The authors should be applauded for undertaking this first important step in defining how to use the novel anticoagulants peri-catheter ablation for AF. However, many other aspects of how these agents are specifically used must be clarified before we will know the safety of using them for anticoagulation around the time of AF ablation. Further studies are underway and should offer clarity in the near future.


  1. Dagres N, Hindricks G, Kottkamp H, et al. Complications of atrial fibrillation ablation in a high-volume center in 1,000 procedures: Still cause for concern? J Cardiovasc Electrophysiol 2009; 20:1014-1019.

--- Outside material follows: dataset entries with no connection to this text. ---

(** X16. A run whose solver succeeds with an assignment in which no Buy,
    Sell or Use value rounds to a positive number (the assignment 0, for
    instance) decodes no row at all, and then ends in a [KeyError] at the
    selection of the columns: no empty plan is written. *)
Theorem empty_plan_raises
    (milp : OptimizationModel → SolverResult) (data : Data) (P : Params) (R : Builder) :
  build_model data = Ok (P, R) →
  success (milp (model R)) = true →
  length (res_x (milp (model R))) = length (var_names (model R)) →
  (∀ k idx q, buy_vars R !! k = Some idx →
     res_x (milp (model R)) !! idx = Some q → py_round q ≤ 0) →
  (∀ k idx q, sell_vars R !! k = Some idx →
     res_x (milp (model R)) !! idx = Some q → py_round q ≤ 0) →
  (∀ k idx q, use_vars R !! k = Some idx →
     res_x (milp (model R)) !! idx = Some q → py_round q ≤ 0) →
  decode P R (res_x (milp (model R))) = Ok [] ∧
  solve_optimization milp data = Raise KeyError.
Proof.
  intros Hbuild Hok Hlen Hbuy Hsell Huse.
  destruct (build_model_inv data P R Hbuild) as (_ & _ & _ & _ & _ & HR & _).
  destruct (decode_total P R _ HR Hlen) as (rows & Hdec).
  assert (rows = []) as ->.
  { destruct (decode_shape P R _ rows Hdec) as (bs & us & Hbs & -> & Hus).
    pose proof (decode_rows_ok P R _ _ Hdec) as Hrows.
    destruct bs as [|r bs].
    - destruct us as [|r us]; [done|]. exfalso.
      destruct (Hrows r) as [[Hb _] | [[Hs _] | [_ Hduty]]]; [by left | | |].
      + apply Forall_cons in Hus as [Hu _]. congruence.
      + apply Forall_cons in Hus as [Hu _]. congruence.
      + destruct Hduty as (t & v & s & d & f & iu & ik & qu & qk & y & _ & _ & _ & _ & _ &
          Hiu & _ & Hqu & _ & Hpos & _).
        specialize (Huse _ _ _ Hiu Hqu). lia.
    - exfalso.
      assert (r ∈ r :: bs) as Hr by left.
      apply (elem_of_buy_sell_rows P R _ _ r Hbs) in Hr
        as [(t & v & s & idx & q & _ & _ & _ & Hidx & Hq & Hpos & _)
           |(t & v & s & age & idx & q & _ & _ & _ & _ & Hidx & Hq & Hpos & _)].
      + specialize (Hbuy _ _ _ Hidx Hq). lia.
      + specialize (Hsell _ _ _ Hidx Hq). lia. }
  split; [done|].
  rewrite (solve_optimization_built milp data P R Hbuild), Hok. cbn.
  by rewrite Hdec.
Qed.

Lemma empty_plan_raises_witness :
  decode demo_params demo_model (res_x (idle_solver 14 (model demo_model))) = Ok [] ∧
  solve_optimization (idle_solver 14) demo_data = Raise KeyError.
Proof.
  assert (∀ idx q, res_x (idle_solver 14 (model demo_model)) !! idx = Some q →
            py_round q ≤ 0) as Hzero.
  { intros idx q Hq. apply list_elem_of_lookup_2 in Hq.
    apply elem_of_replicate in Hq as [-> _]. done. }
  apply (empty_plan_raises (idle_solver 14) demo_data demo_params demo_model).
  - exact demo_built.
  - reflexivity.
  - vm_compute. reflexivity.
  - intros k idx q _. apply Hzero.
  - intros k idx q _. apply Hzero.
  - intros k idx q _. apply Hzero.
Defined.

(** ** Batch ids between the optimiser and the validator *)

(** X17. A batch id is read back as it was written. For a vehicle type
    and a size without an underscore and a year that is a 64-bit integer,
    as pandas reads it, the id [f"{v}_{s}_{year}"] splits at the
    underscores into the type, the size and the decimal form of the year,
    and [int] of that form is the year: the validator reads the type, the
    size and the year off the id and raises nothing. When the type has an
    underscore, the parts shift: the second half of the type is read as
    the size and the size as the year. *)
Theorem batch_id_round_trip (v s : string) (y : Z) :
  free_of underscore v → free_of underscore s → - 2 ^ 63 ≤ y < 2 ^ 63 →
  split_on underscore (vehicle_id v s y) = [v; s; pretty y] ∧
  py_int (pretty y) = Ok y ∧
  read_batch_id (vehicle_id v s y) = Ok (v, s, y) ∧
  (∀ v', free_of underscore v' →
     split_on underscore (vehicle_id (v' +:+ "_" +:+ v) s y) = [v'; v; s; pretty y] ∧
     read_batch_id (vehicle_id (v' +:+ "_" +:+ v) s y) = rbind (py_int s) (λ z, Ok (v', v, z))).
Proof.
  intros Hv Hs _.
  pose proof (split_vehicle_id v s y Hv Hs) as Hsplit.
  split; [done|]. split; [apply py_int_pretty|]. split.
  - unfold read_batch_id. rewrite Hsplit. cbn. by rewrite py_int_pretty.
  - intros v' Hv'.
    assert (split_on underscore (vehicle_id (v' +:+ "_" +:+ v) s y)
            = [v'; v; s; pretty y]) as Hshift.
    { unfold vehicle_id.
      assert ((v' +:+ "_" +:+ v) +:+ "_" +:+ s +:+ "_" +:+ pretty y
              = v' +:+ String underscore (v +:+ "_" +:+ s +:+ "_" +:+ pretty y)) as ->.
      { clear. induction v' as [|a v' IH]; [done|].
        change (String a ((v' +:+ "_" +:+ v) +:+ "_" +:+ s +:+ "_" +:+ pretty y)
                = String a (v' +:+ String underscore (v +:+ "_" +:+ s +:+ "_" +:+ pretty y))).
        by rewrite IH. }
      rewrite split_on_app by done. by rewrite <- Hsplit. }
    split; [done|]. unfold read_batch_id. rewrite Hshift. cbn.
    by destruct (py_int s).
Qed.

Lemma batch_id_round_trip_witness :
  split_on underscore (vehicle_id "BEV" "S1" 2023) = ["BEV"; "S1"; pretty 2023] ∧
  py_int (pretty 2023) = Ok 2023 ∧
  read_batch_id (vehicle_id "BEV" "S1" 2023) = Ok ("BEV", "S1", 2023) ∧
  (∀ v', free_of underscore v' →
     split_on underscore (vehicle_id (v' +:+ "_" +:+ "BEV") "S1" 2023)
     = [v'; "BEV"; "S1"; pretty 2023] ∧
     read_batch_id (vehicle_id (v' +:+ "_" +:+ "BEV") "S1" 2023)
     = rbind (py_int "S1") (λ z, Ok (v', "BEV", z))).
Proof.
  apply (batch_id_round_trip "BEV" "S1" 2023).
  - by repeat split.
  - by repeat split.
  - lia.
Defined.

(** X18. The validator reads the batch ids of a decoded plan. When no
    vehicle type and no size has an underscore, reading the id of any Use
    row of the plan raises nothing: it gives a vehicle type and a size of
    the sets and a purchase year in the pool of the year of the row (the
    year itself or, after 2023, one of the eleven years before it), the
    ones that the decoder named the batch with. *)
Theorem validator_reads_plan
    (P : Params) (R : Builder) (xs : list Q) (rows : list PlanRow) (r : PlanRow) :
  (∀ v, v ∈ vehicle_types P → free_of underscore v) →
  (∀ s, s ∈ sizes P → free_of underscore s) →
  decode P R xs = Ok rows → r ∈ rows → r_type r = "Use" →
  ∃ v s y,
    v ∈ vehicle_types P ∧ s ∈ sizes P ∧ pool_vintage (r_year r) y ∧
    r_id r = vehicle_id v s y ∧
    read_batch_id (r_id r) = Ok (v, s, y).
Proof.
  intros Hvt Hsz Hdec Hr Htype.
  destruct (decode_rows_ok P R xs rows Hdec r Hr) as [[Hb _] | [[Hs _] | [_ Hduty]]];
    [congruence | congruence |].
  destruct Hduty as (t & v & s & d & f & iu & ik & qu & qk & y & Ht & Hv & Hs & _ & _ &
    _ & _ & _ & _ & _ & <- & _ & _ & Hid & Hy & _ & Hdpv).
  exists v, s, y. split_and!; try done.
  unfold read_batch_id. rewrite Hid.
  rewrite (split_vehicle_id v s y (Hvt v Hv) (Hsz s Hs)). cbn.
  by rewrite py_int_pretty.
Qed.

Lemma validator_reads_plan_witness :
  let r := use_row 2024 "Electricity" "D1" (150 # 2) "BEV_S1_2023" 2 in
  ∃ v s y,
    v ∈ vehicle_types demo_params ∧ s ∈ sizes demo_params ∧ pool_vintage (r_year r) y ∧
    r_id r = vehicle_id v s y ∧
    read_batch_id (r_id r) = Ok (v, s, y).
Proof.
  assert (vehicle_types demo_params = ["BEV"]) as Hvt by (vm_compute; reflexivity).
  assert (sizes demo_params = ["S1"]) as Hsz by (vm_compute; reflexivity).
  apply (validator_reads_plan demo_params demo_model demo_relaxed
    (match decode demo_params demo_model demo_relaxed with
     | Ok rows => rows | Raise _ => [] end)).
  - intros v. rewrite Hvt. intros ->%list_elem_of_singleton. by repeat split.
  - intros s. rewrite Hsz. intros ->%list_elem_of_singleton. by repeat split.
  - vm_compute. reflexivity.
  - vm_compute. do 3 right. left.
  - reflexivity.
Defined.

  2. Verma A, Tsang B. The use of anticoagulation during the periprocedure period of atrial fibrillation ablation. Curr Opin Cardiol 2012; 27:55-61.
  3. Di Biase L, Burkhardt JD, Mohanty P, et al. Periprocedural stroke and management of major bleeding complications in patients undergoing catheter ablation of atrial fibrillation: The impact of periprocedural therapeutic international normalized ratio. Circulation 2010; 121:2550-2556.
  4. Lakkireddy D, Reddy YM, Di Biase L, et al. Feasibility and safety of dabigatran versus warfarin for periprocedural anticoagulation in patients undergoing radiofrequency ablation for atrial fibrillation: Results from a multicenter prospective registry. J Am Coll Cardiol 2012; 59:1168-1174.
  5. Connolly SJ, Ezekowitz MD, Yusuf S, et al. Dabigatran versus warfarin in patients with atrial fibrillation. N Engl J Med 2009; 361:1139-1151.
  6. Skanes AC, Healey JS, Cairns JA, et al. Focused 2012 update of the canadian cardiovascular society atrial fibrillation guidelines: Recommendations for stroke prevention and rate/rhythm control. Can J Cardiol 2012; 28:125-136.